MASON CITY, Iowa – You tend to hear more about grain bin accidents in the spring and summer months, but deaths in grain bins are happening early this year.
Farmer Kevin Pope, who works a spread near Mason City is keenly aware that farmers can get trapped in a grain bin quickly.
"The force of flowing grain is unbelievably strong and there's no way as a person you can overcome that force and that's where a lot of people get into trouble is they get sucked down into that grain and then it's just a matter of minutes,” said Pope.
Farmers have been venturing into their grain bins this winter to break up clumps of corn sticking to the sides or jamming up equipment. Craig Backhaus with North Iowa Cooperative explains why this is happening.

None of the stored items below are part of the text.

(** [ParsedResults]. *)
Record ParsedResults := mkParsedResults {
  pr_name : string;
  pr_path : string;
  pr_raw_code : string;
  pr_compiled_code : string;
  pr_timings : dict;
}.

(** What the runtime calls outside of its module: the environment variables,
    the dataitem store, the file system ([write_text] takes the directory,
    the file name and the text), dbt, and the helpers of
    [sdk.utils.generic_utils].  [py_repr] is [str()] on the values that are
    not strings, [None] or booleans. *)
Class DbtEnv (W : Type) := {
  POSTGRES_HOST : pyval;
  POSTGRES_USER : pyval;
  POSTGRES_PASSWORD : pyval;
  POSTGRES_PORT : pyval;
  POSTGRES_DATABASE : pyval;
  POSTGRES_SCHEMA : pyval;
  DataitemKinds_DBT : string;
  py_repr : pyval → string;
  get_uiid : M W string;
  decode_string : pyval → result string;
  encode_string : string → result string;
  get_dataitem : pyval → pyval → M W Dataitem;
  write_df : Dataitem → string → M W unit;
  new_dataitem :
    pyval → string → string → string → string → string → string → M W Dataitem;
  mkdir : string → M W unit;
  write_text : string → string → string → M W unit;
  chdir : string → M W unit;
  dbt_invoke : pyval → M W dbtRunnerResult;
}.

Section RuntimeDBT.
Context {W : Type} `{denv : DbtEnv W}.

(** [str(v)], also what an f-string prints for [{v}]. *)
Definition py_str (v : pyval) : string :=
  match v with
  | PStr s => s
  | PNone => "None"
  | PBool true => "True"
  | PBool false => "False"
  | _ => py_repr v
  end.

(** [v.replace(old, new)]. *)
Definition py_replace (v : pyval) (old new : string) : result string :=
  match v with
  | PStr s => Ok (PyStr.replace old new s)
  | _ => no_attribute v "replace"
  end.

Definition PROJECT_TEMPLATE (a b : string) : string :=
  "
name: " +:+ dq +:+ a +:+ dq +:+ "
version: " +:+ dq +:+ "1.0.0" +:+ dq +:+ "
config-version: 2
profile: " +:+ dq +:+ "postgres" +:+ dq +:+ "
model-paths: [" +:+ dq +:+ b +:+ dq +:+ "]
models:
".

Definition MODEL_TEMPLATE_UUID (a b c : string) : string :=
  "
models:
  - name: " +:+ a +:+ "
    latest_uuid: " +:+ b +:+ "
    uuids:
        - v: " +:+ c +:+ "
          config:
            materialized: table
".

Definition MODEL_TEMPLATE_VERSION (a b c : string) : string :=
  "
models:
  - name: " +:+ a +:+ "
    latest_version: " +:+ b +:+ "
    versions:
        - v: " +:+ c +:+ "
          config:
            materialized: table
".

Definition PROFILE_TEMPLATE : string :=
  "
postgres:
    outputs:
        dev:
            type: postgres
            host: " +:+ py_str POSTGRES_HOST +:+ "
            user: " +:+ py_str POSTGRES_USER +:+ "
            pass: " +:+ py_str POSTGRES_PASSWORD +:+ "
            port: " +:+ py_str POSTGRES_PORT +:+ "
            dbname: " +:+ py_str POSTGRES_DATABASE +:+ "
            schema: " +:+ py_str POSTGRES_SCHEMA +:+ "
    target: dev
".

(** [self.root_dir] and [self.model_dir]. *)
Definition root_dir : string := "dbt_run".
Definition model_dir : string := "dbt_run/models".
Definition model_dir_name : string := "models".

(** [RuntimeDBT.build]. *)
Definition RuntimeDBT_build (function task run : dict) : M W pyval :=
  do fs <- lift (py_dict_unpack (default PNone (function !! "spec")));
  do ts <- lift (py_dict_unpack (default PNone (task !! "spec")));
  do rs <- lift (py_dict_unpack (default PNone (run !! "spec")));
  ret (PDict (rs ∪ (ts ∪ fs))).

(** [RuntimeDBT.get_allowed_tasks], the class attribute [tasks]. *)
Definition RuntimeDBT_get_allowed_tasks : list string := [TaskKinds_TRANSFORM].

"The corn was wetter this year and with the temperatures being colder, it took longer to dry the corn,” he said.
Farmers are aware of the dangers of entering grain bins. Pope has some suggested safety practices to prevent getting swallowed up by a silo full of grain.

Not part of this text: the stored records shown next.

(** [int(f)]. *)
Definition int_of_float (f : float) : result Z :=
  match value f with
  | Some v => Ok (py_int v)
  | None =>
      match f with
      | S754_nan => Err (ValueError "cannot convert float NaN to integer")
      | _ => Err (OverflowError "cannot convert float infinity to integer")
      end
  end.

(** [a / b] on floats. *)
Definition float_div (a b : float) : result float :=
  if is_zero b then Err ZeroDivisionError else Ok (div a b).

(** [min(iterable)] on floats. *)
Definition float_min (l : list float) : result float :=
  match l with
  | [] => Err (ValueError "min() arg is an empty sequence")
  | a :: r => Ok (fold_left (fun acc item => if ltb item acc then item else acc) r a)
  end.

Definition some_float (v : option float) : result float :=
  match v with
  | Some f => Ok f
  | None => Err TypeError
  end.

(** [max(a, b)] of two values that may be [None]. *)
Definition float_max2 (a b : option float) : result float :=
  a' <- some_float a ;; b' <- some_float b ;;
  Ok (if ltb a' b' then b' else a').

(** *** The scale solver, lines 181-204 *)

Fixpoint scales_of (model_sizes : dict float) (target_dims : dict (option float))
    (keys : list string) : result (list float) :=
  match keys with
  | [] => Ok []
  | dim :: r =>
      v <- dict_getitem target_dims dim ;;
      match v with
      | None => scales_of model_sizes target_dims r
      | Some t =>
          e <- dict_getitem model_sizes dim ;;
          s <- float_div t e ;;
          rest <- scales_of model_sizes target_dims r ;;
          Ok (s :: rest)
      end
  end.

Fixpoint resolve_dims (model_sizes : dict float)
    (target_dims : dict (option float)) (scale : float) (dims : list string)
    (final_target_dims : dict (option float)) : result (dict (option float)) :=
  match dims with
  | [] => Ok final_target_dims
  | dim :: r =>
      e <- dict_getitem model_sizes dim ;;
      resolve_dims model_sizes target_dims scale r
        (dict_setitem final_target_dims dim
           (dict_get target_dims dim (Some (mul e scale))))
  end.

Definition scale_solver (model_sizes : dict float)
    (target_dims : dict (option float)) : result (dict (option float) * float) :=
  let final_target_dims : dict (option float) :=
    [("width", None); ("depth", None); ("height", None)] in
  if Nat.eqb
       (List.length (filter (fun kv => is_not_None (snd kv)) target_dims)) 0
  then Ok (map (fun kv => (fst kv, Some (snd kv))) model_sizes, one)
  else
    scales <- scales_of model_sizes target_dims (dict_keys target_dims) ;;
    scale <- float_min scales ;;
    final_target_dims <-
      resolve_dims model_sizes target_dims scale ["width"; "depth"; "height"]
        final_target_dims ;;
    Ok (final_target_dims, scale).

(** Line 204. *)
Definition scaled_dims (model_sizes : dict float) (scale : float) : dict float :=
  map (fun kv => (fst kv, mul (snd kv) scale)) model_sizes.

Definition sizes (w d h : float) : dict float :=
  [("width", w); ("depth", d); ("height", h)].

(** *** Render settings, lines 299-306 *)

Definition INT_MIN : Z := -2147483648.
Definition INT_MAX : Z := 2147483647.

(** An assignment to an integer property whose range is [lo .. hi]: what the
    property then holds. *)
Definition set_int_property (lo hi v : Z) : result Z :=
  if (v <? INT_MIN)%Z || (INT_MAX <? v)%Z
  then Err (ValueError "value not in 'int' range")
  else Ok (Z.max lo (Z.min hi v)).

(** The binary64 number that [mm * dpi / 25.4] is, for a [dpi] that
    converts. *)
Definition pixel_quotient (mm : float) (dpi : Z) : float :=
  div (mul mm (of_int dpi)) c25_4.

(** [int(mm * dpi / 25.4)] *)
Definition mm_to_pixels (mm : float) (dpi : Z) : result Z :=
  d <- float_of_int dpi ;;
  int_of_float (div (mul mm d) c25_4).

(** What the resolution properties, of range 4 .. 65536, keep of [n]. *)
Definition clamp_resolution (n : Z) : Z := Z.max 4 (Z.min 65536 n).

(** [scene.render]; [filepath] keeps the two operands of [output_dir / name],
    the join being pathlib's. *)
Record Scene : Type := mkScene {
  resolution_x : Z;
  resolution_y : Z;
  resolution_percentage : Z;
  file_format : string;
  filepath : string * string
}.

Definition set_render_settings (scene : Scene) (view_name : string)
    (width_mm height_mm : option float) (dpi : Z) (output_dir : string)
    : result Scene :=
  w <- some_float width_mm ;;
  x <- mm_to_pixels w dpi ;;
  resolution_x <- set_int_property 4 65536 x ;;
  h <- some_float height_mm ;;
  y <- mm_to_pixels h dpi ;;
  resolution_y <- set_int_property 4 65536 y ;;
  Ok (mkScene resolution_x resolution_y 100 "PNG"
        (output_dir, view_name ++ ".png")).

(** *** Cameras and views, lines 281-315 *)

(** [ortho_scale] is the number assigned; Blender keeps it in single
    precision. *)
Record Camera : Type := mkCamera {
  cam_location : Z * Z * Z;
  rotation_euler : Z * Z * Z;
  ortho_scale : float
}.

Definition position_camera (cam : Camera) (view_name : string)
    (dimensions : dict (option float))
    (camera_config : dict ((Z * Z * Z) * (Z * Z * Z))) : result Camera :=
  '(loc, rot) <- dict_getitem camera_config view_name ;;
  s <- (if str_in view_name ["front"; "back"] then
          a <- dict_getitem dimensions "width" ;;
          b <- dict_getitem dimensions "height" ;;
          float_max2 a b
        else if str_in view_name ["left"; "right"] then
          a <- dict_getitem dimensions "depth" ;;
          b <- dict_getitem dimensions "height" ;;
          float_max2 a b
        else
          a <- dict_getitem dimensions "width" ;;
          b <- dict_getitem dimensions "depth" ;;
          float_max2 a b) ;;
  Ok (mkCamera loc rot s).

Definition render_view (view_name : string) (cam : Camera) (scene : Scene)
    (dimensions : dict (option float)) (config : Config)
    : result (Camera * Scene) :=
  view <- dict_getitem (views config) view_name ;;
  width_axis <- dict_getitem view "width" ;;
  width_mm <- dict_getitem dimensions width_axis ;;
  view <- dict_getitem (views config) view_name ;;
  height_axis <- dict_getitem view "height" ;;
  height_mm <- dict_getitem dimensions height_axis ;;
  cam <- position_camera cam view_name dimensions (camera_views config) ;;
  scene <- set_render_settings scene view_name width_mm height_mm
             (dpi config) (output_dir config) ;;
  Ok (cam, scene).

(** *** The arguments, lines 114-130 *)

Inductive failure : Type :=
| ModelMissing
| BadExtension (suffix : string)
| NoDimension
| NotPositive (dim : string) (value : float).

Record Namespace : Type := mkNamespace {
  model_exists : bool;
  model_suffix : string;
  block_width : option float;
  block_height : option float;
  block_depth : option float
}.

Fixpoint validate_positive (dims : list (string * option float))
    : option failure :=
  match dims with
  | [] => None
  | (dim, value) :: r =>
      match value with
      | Some v =>
          if leb v (S754_zero false) then Some (NotPositive dim v)
          else validate_positive r
      | None => validate_positive r
      end
  end.

Definition validate_arguments (args : Namespace)
    : failure + (option float * option float * option float) :=
  if negb (model_exists args) then inl ModelMissing
  else if negb (str_in (lower (model_suffix args)) SUPPORTED_EXTENSIONS)
  then inl (BadExtension (model_suffix args))
  else if forallb (fun arg => negb (is_not_None arg))
            [block_width args; block_height args; block_depth args]
  then inl NoDimension
  else
    match validate_positive
            [("width", block_width args); ("height", block_height args);
             ("depth", block_depth args)] with
    | Some e => inl e
    | None => inr (block_width args, block_height args, block_depth args)
    end.

(** A number that is strictly positive, an infinity included. *)
Definition positive (f : float) : Prop :=
  match f with
  | S754_finite false _ _ | S754_infinity false => True
  | _ => False
  end.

"You don't ever get into a grain bin while you are trying to unload it. You want the unloading equipment turned off and you always want other people there with you and it’s just risky business,” said Pope.
At North Iowa Cooperative, Backhaus says there is one absolute rule nobody deviates from.
"When we have corn in the bin we don't enter into the bins. There could be some bridging if you enter from the top an air pocket underneath where the grain could collapse,” said Backhaus.